Instructions for the task
Print, in exact form, the lines below from the one containing "(* ===== verification/DevmodeDriver.v" through the one containing "[examples/devmode_consensus/engine.go] together at", and omit all others.

Supplied information
----

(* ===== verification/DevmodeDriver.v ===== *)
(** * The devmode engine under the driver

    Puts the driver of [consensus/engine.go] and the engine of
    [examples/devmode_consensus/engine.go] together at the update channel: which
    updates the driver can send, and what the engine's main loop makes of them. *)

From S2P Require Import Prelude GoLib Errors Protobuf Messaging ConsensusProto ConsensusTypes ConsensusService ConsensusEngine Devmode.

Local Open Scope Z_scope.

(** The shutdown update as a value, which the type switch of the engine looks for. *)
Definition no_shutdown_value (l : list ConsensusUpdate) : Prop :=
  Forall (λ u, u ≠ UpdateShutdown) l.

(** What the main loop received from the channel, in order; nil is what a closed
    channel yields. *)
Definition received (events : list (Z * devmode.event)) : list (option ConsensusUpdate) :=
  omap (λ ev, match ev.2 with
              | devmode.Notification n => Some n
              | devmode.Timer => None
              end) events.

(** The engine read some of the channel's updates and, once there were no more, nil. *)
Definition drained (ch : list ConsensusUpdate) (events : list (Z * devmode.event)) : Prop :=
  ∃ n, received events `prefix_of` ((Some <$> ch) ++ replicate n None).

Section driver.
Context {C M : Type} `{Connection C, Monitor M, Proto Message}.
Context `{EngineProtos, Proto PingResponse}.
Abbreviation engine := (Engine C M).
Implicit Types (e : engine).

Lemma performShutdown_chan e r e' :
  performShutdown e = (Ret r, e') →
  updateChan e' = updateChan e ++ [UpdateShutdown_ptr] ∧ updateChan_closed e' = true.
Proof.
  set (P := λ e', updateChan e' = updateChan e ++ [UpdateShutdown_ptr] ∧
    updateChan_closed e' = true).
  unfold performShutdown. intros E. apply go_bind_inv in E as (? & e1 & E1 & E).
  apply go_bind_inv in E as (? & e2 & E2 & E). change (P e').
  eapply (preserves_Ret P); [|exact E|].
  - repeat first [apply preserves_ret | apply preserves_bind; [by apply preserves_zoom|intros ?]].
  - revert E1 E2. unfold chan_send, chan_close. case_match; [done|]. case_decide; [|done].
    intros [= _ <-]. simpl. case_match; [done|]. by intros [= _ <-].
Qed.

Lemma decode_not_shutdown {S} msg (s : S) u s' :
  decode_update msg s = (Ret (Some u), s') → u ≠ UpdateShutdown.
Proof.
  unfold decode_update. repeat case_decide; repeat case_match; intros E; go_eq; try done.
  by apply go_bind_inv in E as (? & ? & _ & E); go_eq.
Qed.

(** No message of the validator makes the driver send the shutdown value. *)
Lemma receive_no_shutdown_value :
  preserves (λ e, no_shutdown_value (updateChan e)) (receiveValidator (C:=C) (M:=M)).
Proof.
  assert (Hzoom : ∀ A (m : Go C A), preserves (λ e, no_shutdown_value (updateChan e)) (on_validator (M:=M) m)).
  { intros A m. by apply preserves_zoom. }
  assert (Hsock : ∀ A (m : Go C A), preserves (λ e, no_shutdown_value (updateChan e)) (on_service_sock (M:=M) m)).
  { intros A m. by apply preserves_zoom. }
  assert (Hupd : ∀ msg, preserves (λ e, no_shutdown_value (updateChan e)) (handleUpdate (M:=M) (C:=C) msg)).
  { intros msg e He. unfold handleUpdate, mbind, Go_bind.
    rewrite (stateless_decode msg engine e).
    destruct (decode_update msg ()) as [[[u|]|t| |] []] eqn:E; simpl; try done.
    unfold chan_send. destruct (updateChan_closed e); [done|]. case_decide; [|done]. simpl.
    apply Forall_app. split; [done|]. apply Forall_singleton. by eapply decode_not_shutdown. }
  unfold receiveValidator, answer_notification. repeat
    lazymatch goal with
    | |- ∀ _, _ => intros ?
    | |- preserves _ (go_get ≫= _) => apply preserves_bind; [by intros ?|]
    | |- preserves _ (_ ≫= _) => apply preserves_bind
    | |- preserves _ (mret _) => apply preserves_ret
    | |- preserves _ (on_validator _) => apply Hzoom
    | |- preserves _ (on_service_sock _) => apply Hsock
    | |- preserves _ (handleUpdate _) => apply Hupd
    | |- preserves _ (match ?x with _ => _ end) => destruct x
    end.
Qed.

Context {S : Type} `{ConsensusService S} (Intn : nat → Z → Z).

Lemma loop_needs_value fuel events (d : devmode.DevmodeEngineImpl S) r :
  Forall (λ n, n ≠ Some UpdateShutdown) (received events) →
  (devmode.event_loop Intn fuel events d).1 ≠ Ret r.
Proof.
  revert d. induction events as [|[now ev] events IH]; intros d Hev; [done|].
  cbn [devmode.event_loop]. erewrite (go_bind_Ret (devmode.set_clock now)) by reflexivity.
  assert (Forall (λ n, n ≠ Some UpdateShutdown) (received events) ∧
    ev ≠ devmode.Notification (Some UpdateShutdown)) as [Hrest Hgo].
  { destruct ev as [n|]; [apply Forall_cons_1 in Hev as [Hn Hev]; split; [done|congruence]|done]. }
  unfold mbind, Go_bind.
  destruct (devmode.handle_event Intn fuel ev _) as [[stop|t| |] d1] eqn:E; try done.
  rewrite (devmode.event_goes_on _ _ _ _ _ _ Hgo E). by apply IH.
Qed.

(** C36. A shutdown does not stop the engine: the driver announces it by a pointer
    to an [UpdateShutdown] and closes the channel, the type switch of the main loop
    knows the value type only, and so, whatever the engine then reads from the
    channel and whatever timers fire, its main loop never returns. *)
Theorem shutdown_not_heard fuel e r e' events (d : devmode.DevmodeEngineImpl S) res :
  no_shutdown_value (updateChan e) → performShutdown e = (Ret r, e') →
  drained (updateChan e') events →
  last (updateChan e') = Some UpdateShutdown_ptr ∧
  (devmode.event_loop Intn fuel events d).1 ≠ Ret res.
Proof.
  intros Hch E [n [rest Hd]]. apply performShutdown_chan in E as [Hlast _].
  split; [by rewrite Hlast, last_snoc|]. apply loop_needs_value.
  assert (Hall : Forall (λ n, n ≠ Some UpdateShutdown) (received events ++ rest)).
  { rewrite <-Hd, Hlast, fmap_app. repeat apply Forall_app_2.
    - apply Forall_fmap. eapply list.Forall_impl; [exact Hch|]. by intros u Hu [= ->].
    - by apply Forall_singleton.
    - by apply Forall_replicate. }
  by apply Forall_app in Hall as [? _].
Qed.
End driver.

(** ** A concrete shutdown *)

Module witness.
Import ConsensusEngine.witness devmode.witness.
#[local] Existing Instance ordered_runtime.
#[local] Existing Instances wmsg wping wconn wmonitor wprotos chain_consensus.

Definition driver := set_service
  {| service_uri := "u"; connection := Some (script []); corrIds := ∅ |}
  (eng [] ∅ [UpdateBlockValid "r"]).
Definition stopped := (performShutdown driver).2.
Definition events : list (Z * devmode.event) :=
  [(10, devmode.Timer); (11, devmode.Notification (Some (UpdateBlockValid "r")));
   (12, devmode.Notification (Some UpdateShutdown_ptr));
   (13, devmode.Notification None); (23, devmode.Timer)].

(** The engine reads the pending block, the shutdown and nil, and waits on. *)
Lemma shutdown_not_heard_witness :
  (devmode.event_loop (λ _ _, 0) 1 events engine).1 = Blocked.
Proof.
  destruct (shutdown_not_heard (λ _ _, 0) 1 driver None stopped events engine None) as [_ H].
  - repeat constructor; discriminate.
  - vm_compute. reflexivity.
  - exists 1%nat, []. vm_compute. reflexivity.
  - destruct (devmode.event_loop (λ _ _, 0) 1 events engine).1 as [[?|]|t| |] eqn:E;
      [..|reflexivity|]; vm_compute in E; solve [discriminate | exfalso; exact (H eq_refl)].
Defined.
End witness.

----

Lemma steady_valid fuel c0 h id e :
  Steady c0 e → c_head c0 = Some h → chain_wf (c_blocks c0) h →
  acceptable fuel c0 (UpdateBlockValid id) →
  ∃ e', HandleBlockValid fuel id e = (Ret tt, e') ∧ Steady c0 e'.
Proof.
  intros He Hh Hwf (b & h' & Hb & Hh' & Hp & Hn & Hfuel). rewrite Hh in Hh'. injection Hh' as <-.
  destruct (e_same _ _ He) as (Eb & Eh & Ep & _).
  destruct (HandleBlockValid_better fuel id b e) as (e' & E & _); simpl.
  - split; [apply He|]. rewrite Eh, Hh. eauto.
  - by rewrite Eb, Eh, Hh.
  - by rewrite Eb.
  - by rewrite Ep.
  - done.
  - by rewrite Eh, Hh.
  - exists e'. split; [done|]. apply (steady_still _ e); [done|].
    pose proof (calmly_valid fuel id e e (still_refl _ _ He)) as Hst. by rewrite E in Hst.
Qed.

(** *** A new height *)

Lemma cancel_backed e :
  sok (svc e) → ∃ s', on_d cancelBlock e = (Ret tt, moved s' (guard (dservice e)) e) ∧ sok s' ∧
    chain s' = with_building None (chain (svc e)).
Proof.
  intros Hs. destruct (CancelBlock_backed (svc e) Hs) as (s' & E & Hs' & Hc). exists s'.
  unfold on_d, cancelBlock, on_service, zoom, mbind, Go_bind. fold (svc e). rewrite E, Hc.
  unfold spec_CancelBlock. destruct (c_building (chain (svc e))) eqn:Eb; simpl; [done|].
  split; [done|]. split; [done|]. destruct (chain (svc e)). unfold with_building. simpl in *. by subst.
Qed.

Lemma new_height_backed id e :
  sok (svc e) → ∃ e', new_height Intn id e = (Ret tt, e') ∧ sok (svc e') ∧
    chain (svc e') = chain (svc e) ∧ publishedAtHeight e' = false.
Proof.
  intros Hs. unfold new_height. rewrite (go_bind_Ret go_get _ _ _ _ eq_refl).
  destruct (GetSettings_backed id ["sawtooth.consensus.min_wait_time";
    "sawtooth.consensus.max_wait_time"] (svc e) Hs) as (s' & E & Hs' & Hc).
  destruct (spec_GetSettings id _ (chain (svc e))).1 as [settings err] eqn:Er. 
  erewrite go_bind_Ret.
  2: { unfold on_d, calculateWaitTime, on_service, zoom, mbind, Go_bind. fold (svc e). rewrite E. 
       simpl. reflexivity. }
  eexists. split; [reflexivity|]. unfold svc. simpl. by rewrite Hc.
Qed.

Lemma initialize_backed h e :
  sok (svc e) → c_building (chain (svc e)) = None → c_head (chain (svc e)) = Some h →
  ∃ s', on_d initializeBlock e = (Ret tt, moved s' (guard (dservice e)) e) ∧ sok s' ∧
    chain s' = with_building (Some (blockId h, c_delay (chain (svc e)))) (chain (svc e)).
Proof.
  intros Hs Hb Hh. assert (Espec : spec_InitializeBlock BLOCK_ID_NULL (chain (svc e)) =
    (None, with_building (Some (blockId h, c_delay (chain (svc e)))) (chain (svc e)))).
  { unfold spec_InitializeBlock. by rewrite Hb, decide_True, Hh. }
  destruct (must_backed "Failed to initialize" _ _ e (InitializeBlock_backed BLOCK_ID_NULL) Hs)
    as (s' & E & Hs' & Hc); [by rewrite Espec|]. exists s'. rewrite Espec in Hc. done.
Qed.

----

Task answer
(* ===== verification/DevmodeDriver.v ===== *)
(** * The devmode engine under the driver

    Puts the driver of [consensus/engine.go] and the engine of
    [examples/devmode_consensus/engine.go] together at the update channel: which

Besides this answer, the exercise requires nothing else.